## PROBLEM TO WORK ON:
Repeat the full listing exactly.

## GIVEN ENTRIES:
(* ===== verification/Dma.v ===== *)
(** * DMA buffers ([mem/dma.rs])

    A [DmaBuf] owns its pages, so the model keeps the [len] bytes it views in
    the record itself.  [with_dma] is the scope of a local buffer: allocated and
    zeroed at the [let], dropped on every way out that does not panic. *)
From S2P Require Import Prelude Bytes Bitmap Phys.

Module Dma.

Record DmaBuf := mkBuf {
  phys : Z;
  data : list Z;
  page_count : Z;
}.

Definition len (b : DmaBuf) : Z := zlen (data b).

Definition alloc_aligned (size page_align : Z) : st Phys.AllocatorInner Phys.AllocError DmaBuf :=
  if size =? 0 then st_err Phys.InvalidSize
  else
    let page_count := ((size ⊞ Phys.PAGE_SIZE) ⊟ 1) / Phys.PAGE_SIZE in
    phys ← Phys.alloc_pages_contiguous page_count page_align;
    mret {| phys := phys; data := replicate (Z.to_nat size) 0; page_count := page_count |}.

Definition alloc (size : Z) : st Phys.AllocatorInner Phys.AllocError DmaBuf :=
  if size =? 0 then st_err Phys.InvalidSize
  else
    let page_count := ((size ⊞ Phys.PAGE_SIZE) ⊟ 1) / Phys.PAGE_SIZE in
    phys ← Phys.alloc_pages_contiguous page_count 1;
    mret {| phys := phys; data := replicate (Z.to_nat size) 0; page_count := page_count |}.

(** [copy_from_slice]: asserts that the data fits. *)
Definition copy_from_slice {E} (b : DmaBuf) (src : list Z) : out E DmaBuf :=
  if zlen src <=? len b then
    Ok {| phys := phys b; data := splice (data b) 0 src; page_count := page_count b |}
  else Panic.

(** [copy_to_slice]: asserts that the range is inside the buffer. *)
Definition copy_to_slice {E} (b : DmaBuf) (dest : list Z) (offset n : Z) : out E (list Z) :=
  if offset ⊞ n <=? len b then Ok (splice dest 0 (slice (data b) offset n)) else Panic.

Definition set_data (b : DmaBuf) (d : list Z) : DmaBuf :=
  {| phys := phys b; data := d; page_count := page_count b |}.

(** [impl Drop for DmaBuf]. *)
Definition drop_buf (b : DmaBuf) (s : Phys.AllocatorInner) : out Empty_set Phys.AllocatorInner :=
  Phys.free_pages (phys b) (page_count b) s.

(** The hardware a storage operation runs on: the device and the page pool. *)
Record hw (D : Type) := mkHw { dev : D; pages : Phys.AllocatorInner }.
Arguments mkHw {D} _ _.
Arguments dev {D} _.
Arguments pages {D} _.

(** [{ let b = DmaBuf::alloc(size).map_err(f)?; body }]. *)
Definition with_dma {D E A} (f : Phys.AllocError -> E) (size : Z) (body : DmaBuf -> st (hw D) E A)
    : st (hw D) E A := fun w =>
  match alloc size (pages w) with
  | (Ok b, p) =>
      match body b (mkHw (dev w) p) with
      | (Panic, w') => (Panic, w')
      | (r, w') =>
          match drop_buf b (pages w') with
          | Ok p' => (r, mkHw (dev w') p')
          | _ => (Panic, w')
          end
      end
  | (Err e, p) => (Err (f e), mkHw (dev w) p)
  | (Panic, p) => (Panic, mkHw (dev w) p)
  end.

(** ** Properties of the bracket *)
Definition pages_for (size : Z) : Z := (size + 4095) / 4096.

(** A run of pages is free for a buffer of [size] bytes. *)
Definition room (s : Phys.AllocatorInner) (size : Z) : Prop :=
  exists p, Phys.candidate_run s (pages_for size) 1 p.

Lemma alloc_ok s size :
  Phys.wf s -> 0 < size < 2 ^ 63 ->
  (exists b s', alloc size s = (Ok b, s') /\ data b = replicate (Z.to_nat size) 0 /\
     Phys.wf s' /\ drop_buf b s' = Ok s) \/
  (alloc size s = (Err Phys.OutOfMemory, s) /\ ~ room s size).
Proof.
  intros Hwf Hs. unfold alloc, Phys.PAGE_SIZE. destruct (Z.eqb_spec size 0); [lia|]. unwrap.
  replace (size + 4096 - 1) with (size + 4095) by lia.
  assert (is_u64 ((size + 4095) / 4096)) as Hu by (unfold is_u64; lia).
  destruct (Phys.alloc_cases s ((size + 4095) / 4096) 1) as [(p & s' & Ha & _ & _ & Hpost)|[Ha Hnone]];
    [done|lia|unfold is_u64; lia|done| |].
  - left. cbn -[Phys.alloc_pages_contiguous]. unfold mbind, st_bind. rewrite Ha.
    eexists _, s'. split; [done|]. split; [done|]. split; [apply Hpost|].
    unfold drop_buf. simpl. apply (Phys.free_undoes s _ 1); [done|done|unfold is_u64; lia|done].
  - right. cbn -[Phys.alloc_pages_contiguous]. unfold mbind, st_bind. rewrite Ha.
    split; [done|]. intros [q Hq]. by apply (Hnone q).
Qed.

(** The bracket leaves the page pool exactly as it was, whatever the body
    returns, provided the body itself leaves the pool it was given alone. *)
Lemma with_dma_ok {D E A} (f : Phys.AllocError -> E) size (body : DmaBuf -> st (hw D) E A) w :
  Phys.wf (pages w) -> 0 < size < 2 ^ 63 ->
  (with_dma f size body w = (Err (f Phys.OutOfMemory), w) /\ ~ room (pages w) size) \/
  exists b p, data b = replicate (Z.to_nat size) 0 /\ Phys.wf p /\
    forall r d', body b (mkHw (dev w) p) = (r, mkHw d' p) -> r <> Panic ->
      with_dma f size body w = (r, mkHw d' (pages w)).
Proof.
  intros Hwf Hs. unfold with_dma.
  destruct (alloc_ok (pages w) size) as [(b & p & -> & Hd & Hp & Hdrop)|[-> Hno]]; [done|done| |].
  - right. exists b, p. split; [done|]. split; [done|]. intros r d' -> Hr. simpl. rewrite Hdrop.
    by destruct r.
  - left. by destruct w.
Qed.

Lemma wp_with_dma {D E A} (f : Phys.AllocError -> E) size (body : DmaBuf -> st (hw D) E A)
    (Q : A -> hw D -> Prop) (X : E -> hw D -> Prop) w :
  Phys.wf (pages w) -> 0 < size < 2 ^ 63 ->
  (~ room (pages w) size -> X (f Phys.OutOfMemory) w) ->
  (forall b p, data b = replicate (Z.to_nat size) 0 -> Phys.wf p ->
     wp (body b) (fun a w' => pages w' = p /\ Q a (mkHw (dev w') (pages w)))
       (fun e w' => pages w' = p /\ X e (mkHw (dev w') (pages w))) (mkHw (dev w) p)) ->
  wp (with_dma f size body) Q X w.
Proof.
  intros Hwf Hs Hoom Hbody.
  destruct (with_dma_ok f size body w) as [[Heq Hno]|(b & p & Hd & Hp & Heq)]; [done|done| |].
  - unfold wp. rewrite Heq. auto.
  - specialize (Hbody b p Hd Hp). unfold wp in *.
    destruct (body b (mkHw (dev w) p)) as [[a|e|] [d' p']] eqn:Hb; [| |done];
      simpl in Hbody; destruct Hbody as [-> HQ]; rewrite (Heq _ d' eq_refl); done.
Qed.

Lemma copy_from_slice_ok {E} b src :
  zlen src <= len b ->
  copy_from_slice (E:=E) b src = Ok (set_data b (splice (data b) 0 src)).
Proof. intros H. unfold copy_from_slice. destruct (Z.leb_spec (zlen src) (len b)); [done|lia]. Qed.

Lemma copy_to_slice_ok {E} b dest off n :
  0 <= off -> 0 <= n -> off + n <= len b -> len b < 2 ^ 64 ->
  copy_to_slice (E:=E) b dest off n = Ok (splice dest 0 (slice (data b) off n)).
Proof.
  intros. unfold copy_to_slice. unwrap. destruct (Z.leb_spec (off + n) (len b)); [done|lia].
Qed.

End Dma.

## TASK RESPONSE:
(* ===== verification/Dma.v ===== *)
(** * DMA buffers ([mem/dma.rs])

    A [DmaBuf] owns its pages, so the model keeps the [len] bytes it views in
    the record itself.  [with_dma] is the scope of a local buffer: allocated and
    zeroed at the [let], dropped on every way out that does not panic. *)
From S2P Require Import Prelude Bytes Bitmap Phys.

Module Dma.

Record DmaBuf := mkBuf {
  phys : Z;
  data : list Z;
  page_count : Z;
}.

Definition len (b : DmaBuf) : Z := zlen (data b).

Definition alloc_aligned (size page_align : Z) : st Phys.AllocatorInner Phys.AllocError DmaBuf :=
  if size =? 0 then st_err Phys.InvalidSize
  else
    let page_count := ((size ⊞ Phys.PAGE_SIZE) ⊟ 1) / Phys.PAGE_SIZE in
    phys ← Phys.alloc_pages_contiguous page_count page_align;
    mret {| phys := phys; data := replicate (Z.to_nat size) 0; page_count := page_count |}.

Definition alloc (size : Z) : st Phys.AllocatorInner Phys.AllocError DmaBuf :=
  if size =? 0 then st_err Phys.InvalidSize
  else
    let page_count := ((size ⊞ Phys.PAGE_SIZE) ⊟ 1) / Phys.PAGE_SIZE in
    phys ← Phys.alloc_pages_contiguous page_count 1;
    mret {| phys := phys; data := replicate (Z.to_nat size) 0; page_count := page_count |}.

(** [copy_from_slice]: asserts that the data fits. *)
Definition copy_from_slice {E} (b : DmaBuf) (src : list Z) : out E DmaBuf :=
  if zlen src <=? len b then
    Ok {| phys := phys b; data := splice (data b) 0 src; page_count := page_count b |}
  else Panic.

(** [copy_to_slice]: asserts that the range is inside the buffer. *)
Definition copy_to_slice {E} (b : DmaBuf) (dest : list Z) (offset n : Z) : out E (list Z) :=
  if offset ⊞ n <=? len b then Ok (splice dest 0 (slice (data b) offset n)) else Panic.

Definition set_data (b : DmaBuf) (d : list Z) : DmaBuf :=
  {| phys := phys b; data := d; page_count := page_count b |}.

(** [impl Drop for DmaBuf]. *)
Definition drop_buf (b : DmaBuf) (s : Phys.AllocatorInner) : out Empty_set Phys.AllocatorInner :=
  Phys.free_pages (phys b) (page_count b) s.

(** The hardware a storage operation runs on: the device and the page pool. *)
Record hw (D : Type) := mkHw { dev : D; pages : Phys.AllocatorInner }.
Arguments mkHw {D} _ _.
Arguments dev {D} _.
Arguments pages {D} _.

(** [{ let b = DmaBuf::alloc(size).map_err(f)?; body }]. *)
Definition with_dma {D E A} (f : Phys.AllocError -> E) (size : Z) (body : DmaBuf -> st (hw D) E A)
    : st (hw D) E A := fun w =>
  match alloc size (pages w) with
  | (Ok b, p) =>
      match body b (mkHw (dev w) p) with
      | (Panic, w') => (Panic, w')
      | (r, w') =>
          match drop_buf b (pages w') with
          | Ok p' => (r, mkHw (dev w') p')
          | _ => (Panic, w')
          end
      end
  | (Err e, p) => (Err (f e), mkHw (dev w) p)
  | (Panic, p) => (Panic, mkHw (dev w) p)
  end.

(** ** Properties of the bracket *)
Definition pages_for (size : Z) : Z := (size + 4095) / 4096.

(** A run of pages is free for a buffer of [size] bytes. *)
Definition room (s : Phys.AllocatorInner) (size : Z) : Prop :=
  exists p, Phys.candidate_run s (pages_for size) 1 p.

Lemma alloc_ok s size :
  Phys.wf s -> 0 < size < 2 ^ 63 ->
  (exists b s', alloc size s = (Ok b, s') /\ data b = replicate (Z.to_nat size) 0 /\
     Phys.wf s' /\ drop_buf b s' = Ok s) \/
  (alloc size s = (Err Phys.OutOfMemory, s) /\ ~ room s size).
Proof.
  intros Hwf Hs. unfold alloc, Phys.PAGE_SIZE. destruct (Z.eqb_spec size 0); [lia|]. unwrap.
  replace (size + 4096 - 1) with (size + 4095) by lia.
  assert (is_u64 ((size + 4095) / 4096)) as Hu by (unfold is_u64; lia).
  destruct (Phys.alloc_cases s ((size + 4095) / 4096) 1) as [(p & s' & Ha & _ & _ & Hpost)|[Ha Hnone]];
    [done|lia|unfold is_u64; lia|done| |].
  - left. cbn -[Phys.alloc_pages_contiguous]. unfold mbind, st_bind. rewrite Ha.
    eexists _, s'. split; [done|]. split; [done|]. split; [apply Hpost|].
    unfold drop_buf. simpl. apply (Phys.free_undoes s _ 1); [done|done|unfold is_u64; lia|done].
  - right. cbn -[Phys.alloc_pages_contiguous]. unfold mbind, st_bind. rewrite Ha.
    split; [done|]. intros [q Hq]. by apply (Hnone q).
Qed.

(** The bracket leaves the page pool exactly as it was, whatever the body
    returns, provided the body itself leaves the pool it was given alone. *)
Lemma with_dma_ok {D E A} (f : Phys.AllocError -> E) size (body : DmaBuf -> st (hw D) E A) w :
  Phys.wf (pages w) -> 0 < size < 2 ^ 63 ->
  (with_dma f size body w = (Err (f Phys.OutOfMemory), w) /\ ~ room (pages w) size) \/
  exists b p, data b = replicate (Z.to_nat size) 0 /\ Phys.wf p /\
    forall r d', body b (mkHw (dev w) p) = (r, mkHw d' p) -> r <> Panic ->
      with_dma f size body w = (r, mkHw d' (pages w)).
Proof.
  intros Hwf Hs. unfold with_dma.
  destruct (alloc_ok (pages w) size) as [(b & p & -> & Hd & Hp & Hdrop)|[-> Hno]]; [done|done| |].
  - right. exists b, p. split; [done|]. split; [done|]. intros r d' -> Hr. simpl. rewrite Hdrop.
    by destruct r.
  - left. by destruct w.
Qed.

Lemma wp_with_dma {D E A} (f : Phys.AllocError -> E) size (body : DmaBuf -> st (hw D) E A)
    (Q : A -> hw D -> Prop) (X : E -> hw D -> Prop) w :
  Phys.wf (pages w) -> 0 < size < 2 ^ 63 ->
  (~ room (pages w) size -> X (f Phys.OutOfMemory) w) ->
  (forall b p, data b = replicate (Z.to_nat size) 0 -> Phys.wf p ->
     wp (body b) (fun a w' => pages w' = p /\ Q a (mkHw (dev w') (pages w)))
       (fun e w' => pages w' = p /\ X e (mkHw (dev w') (pages w))) (mkHw (dev w) p)) ->
  wp (with_dma f size body) Q X w.
Proof.
  intros Hwf Hs Hoom Hbody.
  destruct (with_dma_ok f size body w) as [[Heq Hno]|(b & p & Hd & Hp & Heq)]; [done|done| |].
  - unfold wp. rewrite Heq. auto.
  - specialize (Hbody b p Hd Hp). unfold wp in *.
    destruct (body b (mkHw (dev w) p)) as [[a|e|] [d' p']] eqn:Hb; [| |done];
      simpl in Hbody; destruct Hbody as [-> HQ]; rewrite (Heq _ d' eq_refl); done.
Qed.

Lemma copy_from_slice_ok {E} b src :
  zlen src <= len b ->
  copy_from_slice (E:=E) b src = Ok (set_data b (splice (data b) 0 src)).
Proof. intros H. unfold copy_from_slice. destruct (Z.leb_spec (zlen src) (len b)); [done|lia]. Qed.

Lemma copy_to_slice_ok {E} b dest off n :
  0 <= off -> 0 <= n -> off + n <= len b -> len b < 2 ^ 64 ->
  copy_to_slice (E:=E) b dest off n = Ok (splice dest 0 (slice (data b) off n)).
Proof.
  intros. unfold copy_to_slice. unwrap. destruct (Z.leb_spec (off + n) (len b)); [done|lia].
Qed.

End Dma.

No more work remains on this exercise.